= Beginning of Section =

Lemma remove_request_through p (s s' : PoolState C) r :
  ps_requests s !! p = Some r →
  transfer (match rq_conn r with Some c => [pc_id c] | None => [] end) (remove_request p s) s' →
  transfer [] s s'.
Proof.
  intros Hp. assert (∀ i, sum_by (req_hit i) (delete p (ps_requests s))
                   = sum_by (req_hit i) (ps_requests s) - req_hit i r) as Hd.
  { intros i. by apply sum_by_delete. }
  destruct (rq_conn r) as [c|] eqn:Hc.
  - apply transfer_through; [|done..]. count. rewrite Hd. unfold req_hit. rewrite Hc.
    unfold conn_hit. lia.
  - intros [Hh Hn Hs Hf]. split; [|done..]. intros i. rewrite Hh. count. rewrite Hd.
    unfold req_hit at 2. rewrite Hc. lia.
Qed.

Lemma assign_conn_transfer p c (s : PoolState C) r :
  ps_requests s !! p = Some r → transfer [pc_id c] s (assign_conn p c s).
Proof.
  intros Hp. unfold assign_conn. rewrite Hp. apply transfer_move; [|done..]. count.
  rewrite (sum_by_alter _ _ _ _ _ Hp). generalize (sum_by (req_hit i) (ps_requests s)).
  intros total. unfold req_hit. fields.
  destruct (rq_conn r) as [old|]; unfold option_list; cbn [option_rect];
    rewrite ?sum_by_cons, ?sum_by_nil; unfold conn_hit; lia.
Qed.

Lemma abandon_request_transfer id (s : PoolState C) : transfer [] s (abandon_request id s).
Proof.
  unfold abandon_request. destruct (request_position id s) as [[p r]|] eqn:Hp; [|apply transfer_refl].
  apply request_position_some in Hp as [Hp _].
  eapply transfer_trans0; [by apply (upd_request_transfer p (upd_rq_waiting (λ _, false)) s r)|].
  destruct (rq_bg_processing r); cbn [negb]; [apply transfer_refl|].
  eapply (remove_request_through p _ _ (upd_rq_waiting (λ _, false) r)).
  - fields. by rewrite list_lookup_alter, decide_True, Hp by done.
  - cbn [upd_rq_waiting rq_conn]. apply reject_transfer.
Qed.


Lemma add_request_for_bg_transfer id (s : PoolState C) : transfer [] s (add_request_for_bg id s).
Proof.
  unfold add_request_for_bg. destruct (request_position id s) as [[p r]|] eqn:Hp; [|apply transfer_refl].
  apply request_position_some in Hp as [Hp _]. by apply (upd_request_transfer _ _ _ r).
Qed.

Lemma check_connection_transfer env id c (s : PoolState C) :
  transfer [pc_id c] s (check_connection env id c s).
Proof.
  unfold check_connection. case_match; [apply drop_conn_transfer|].
  case_match; [apply drop_conn_transfer|].
  destruct (request_position id s) as [[p r]|] eqn:Hp; [|apply (reject_transfer (Some c))].
  apply request_position_some in Hp as [Hp _].
  change [pc_id c] with ([pc_id c] ++ []).
  eapply transfer_trans; [by apply (assign_conn_transfer p c s r)|].
  assert (ps_requests (assign_conn p c s) !! p = Some (upd_rq_conn (λ _, Some c) r)) as Hp'.
  { unfold assign_conn. fields. by rewrite list_lookup_alter, decide_True, Hp by done. }
  case_match.
  - eapply transfer_trans0; [|apply add_request_for_bg_transfer].
    by apply (upd_request_transfer _ _ _ _ Hp').
  - by apply (upd_request_transfer _ _ _ _ Hp').
Qed.

(** ** The acquiring side *)

(** Whatever a computation returns, the state it leaves holds the same
    connections. *)
Definition keeps {A} (m : EngineM C A) : Prop := ∀ s, transfer [] s (m s).2.

Lemma keeps_bind {A B} (m : EngineM C A) (f : A → EngineM C B) :
  keeps m → (∀ a, keeps (f a)) → keeps (m ≫= f).
Proof.
  intros Hm Hf s. rewrite st_bindE. specialize (Hm s). destruct (m s) as [[a| | |] s1]; cbn in *;
    try done. eapply transfer_trans0; [done|apply Hf].
Qed.
Lemma keeps_pure {A} (m : EngineM C A) : (∀ s, (m s).2 = s) → keeps m.
Proof. intros H s. rewrite H. apply transfer_refl. Qed.
Lemma keeps_modify f : (∀ s, transfer [] s (f s)) → keeps (modify (E:=PoolError) f).
Proof. intros H s. apply H. Qed.

(** The outcome of [m] from [s] is some [r], and the state it leaves is
    related to [s]. *)
Lemma try_candidate_transfer env id c (s : PoolState C) :
  transfer [pc_id c] s (try_candidate env id c s).2.
Proof.
  unfold try_candidate. st_run. destruct (request_position _ _) as [[p r]|]; [destruct (_ || _)|];
    apply check_connection_transfer.
Qed.

Lemma after_candidate {A} env id c (k : option bool → EngineM C A) (s s1 : PoolState C) :
  (∀ i, held i s = held i s1 + conn_hit i c) →
  ps_next_conn_id s1 = ps_next_conn_id s → ps_open_effects s1 = ps_open_effects s →
  ps_in_flight s1 = ps_in_flight s → (∀ r, keeps (k r)) →
  transfer [] s ((try_candidate env id c ≫= k) s1).2.
Proof.
  intros Hh Hn Ho Hf Hk. pose proof (try_candidate_transfer env id c s1) as Ht.
  rewrite st_bindE. destruct (try_candidate env id c s1) as [[r| | |] s2]; cbn [snd] in *.
  - eapply transfer_trans0; [by eapply transfer_through|]. apply Hk.
  - by eapply transfer_through.
  - by eapply transfer_through.
  - by eapply transfer_through.
Qed.

Lemma scan_used_keeps fuel env id cclass : ∀ ix, keeps (scan_used (C:=C) fuel env id cclass ix).
Proof.
  induction fuel as [|fuel IH]; intros [|ix] s; cbn [scan_used]; try apply transfer_refl.
  st_run. destruct (ps_free_used s !! ix) as [c|] eqn:Hix; cbn [or_panic]; st_run;
    [|apply transfer_refl].
  case_bool_decide; [|apply IH]. st_run. eapply after_candidate; [|done..|].
  - count. rewrite (sum_by_delete _ _ _ _ Hix). unfold conn_hit. lia.
  - intros [b|]; [by apply keeps_pure|]. intros s2. st_run. apply IH.
Qed.

Lemma scan_new_keeps fuel env id : keeps (scan_new (C:=C) fuel env id).
Proof.
  induction fuel as [|fuel IH]; intros s; cbn [scan_new]; st_run;
    destruct (pop_back _) as [[c rest]|] eqn:Hp; try apply transfer_refl.
  apply pop_back_some in Hp. st_run. eapply after_candidate; [|done..|].
  - count. rewrite Hp, sum_by_app, sum_by_cons, sum_by_nil. unfold conn_hit. lia.
  - intros [b|]; [by apply keeps_pure|apply IH].
Qed.

(** A victim moves to the drop queue, and the request is queued. *)
Lemma replace_transfer id f (s s1 : PoolState C) victim :
  (∀ i, held i s = held i s1 + conn_hit i victim) →
  ps_next_conn_id s1 = ps_next_conn_id s → ps_open_effects s1 = ps_open_effects s →
  ps_in_flight s1 = ps_in_flight s → (∀ r i, req_hit i (f r) = req_hit i r) →
  transfer [] s (add_request_for_bg id (upd_ps_to_drop (λ l, l ++ [victim]) (update_by_id id f s1))).
Proof.
  intros Hh Hn Ho Hf Hr. eapply transfer_trans0; [|apply add_request_for_bg_transfer].
  eapply transfer_through; [done..|]. eapply (transfer_trans []); [by apply update_by_id_transfer|].
  apply transfer_move; [|done..]. count.
Qed.

Lemma fulfill_at_max_keeps id : keeps (fulfill_at_max (C:=C) id).
Proof.
  intros s. unfold fulfill_at_max. st_run.
  destruct (pop_back (ps_free_new s)) as [[v rest]|] eqn:Hn;
    [|destruct (pop_back (ps_free_used s)) as [[v rest]|] eqn:Hu].
  - apply pop_back_some in Hn. st_run. apply replace_transfer; [|done..]. count.
    rewrite Hn, sum_by_app, sum_by_cons, sum_by_nil. unfold conn_hit. lia.
  - apply pop_back_some in Hu. st_run. apply replace_transfer; [|done..]. count.
    rewrite Hu, sum_by_app, sum_by_cons, sum_by_nil. unfold conn_hit. lia.
  - destruct (ps_force_get s); [|case_match; apply transfer_refl].
    st_run. eapply transfer_trans0; [|apply add_request_for_bg_transfer].
    by apply update_by_id_transfer.
Qed.

Lemma fulfill_grow_transfer w cc cm (s : PoolState C) : transfer [] s (fulfill_grow w cc cm s).
Proof.
  unfold fulfill_grow, schedule_open_effects. case_match; auto using transfer_refl, schedule_transfer.
Qed.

= End of Section =

§ **WHAT TO DO**: Beginning at the first line of the data above, retype each line until you reach the line containing "intros total. unfold req_hit. fields.", and include that one too. Add nothing else.

§ **THE ANSWER**:
Lemma remove_request_through p (s s' : PoolState C) r :
  ps_requests s !! p = Some r →
  transfer (match rq_conn r with Some c => [pc_id c] | None => [] end) (remove_request p s) s' →
  transfer [] s s'.
Proof.
  intros Hp. assert (∀ i, sum_by (req_hit i) (delete p (ps_requests s))
                   = sum_by (req_hit i) (ps_requests s) - req_hit i r) as Hd.
  { intros i. by apply sum_by_delete. }
  destruct (rq_conn r) as [c|] eqn:Hc.
  - apply transfer_through; [|done..]. count. rewrite Hd. unfold req_hit. rewrite Hc.
    unfold conn_hit. lia.
  - intros [Hh Hn Hs Hf]. split; [|done..]. intros i. rewrite Hh. count. rewrite Hd.
    unfold req_hit at 2. rewrite Hc. lia.
Qed.

Lemma assign_conn_transfer p c (s : PoolState C) r :
  ps_requests s !! p = Some r → transfer [pc_id c] s (assign_conn p c s).
Proof.
  intros Hp. unfold assign_conn. rewrite Hp. apply transfer_move; [|done..]. count.
  rewrite (sum_by_alter _ _ _ _ _ Hp). generalize (sum_by (req_hit i) (ps_requests s)).
  intros total. unfold req_hit. fields.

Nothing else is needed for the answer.